All of it is Portland cement, invented by a Leeds stonemason named Joseph Aspdin two centuries ago (it was called that because its finish was thought to resemble stone from quarries at Portland in Dorset). Portland cement is made by cooking a mixture of chalk or limestone with clay in a kiln at high temperatures, a process that gives off large amounts of carbon dioxide.

Now John Harrison, an inventor from Tasmania, has found a way to make a cement that’s more ecologically acceptable. He replaces the calcium-based lime with reactive magnesia, a form of magnesium oxide. This can be kilned at a much lower temperature, so needing less fuel; more importantly it rapidly absorbs large amounts of carbon dioxide from the air when it sets and cures (Portland cement does this, too, but much more slowly).

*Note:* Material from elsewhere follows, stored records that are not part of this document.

(* ===== verification/_CoqProject ===== *)
-Q . S2P
Prelude.v
Float64.v
FloatBounds.v
Crypto.v
Block.v
Packet.v
TokenCache.v
KeyRotation.v
ReplayCache.v
ReceiveWindow.v
AckHandler.v
RTTEstimator.v
Congestion.v
RateLimit.v
FirstSight.v
Modifiers.v
Padding.v
HeaderProtection.v
Framing.v
NoiseHandshake.v
Ntcp2Config.v
Ntcp2Handshake.v
SSU2Config.v
RatchetPayload.v
BuildRecords.v
NoiseIK.v
RatchetSession.v
SessionManager.v
Garlic.v
SessionInvariant.v
Fragments.v
DataPhase.v
Outbound.v
Session.v
Sha256.v
Options.v
SSU2Handshake.v
ConnHandshake.v
Dial.v
Listener.v
Shutdown.v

Also, the new eco-cement permits large amounts of organic waste material to be incorporated. The result, Mr Harrison claims, is a cement that can act as a net carbon dioxide absorber; in other words, putting up a building using his cement would be much like planting a grove of trees.

And if eco-cements gained a foothold in our cities, they could immediately reduce the cement industry’s contribution to global warming, reabsorbing much of what was emitted in their creation.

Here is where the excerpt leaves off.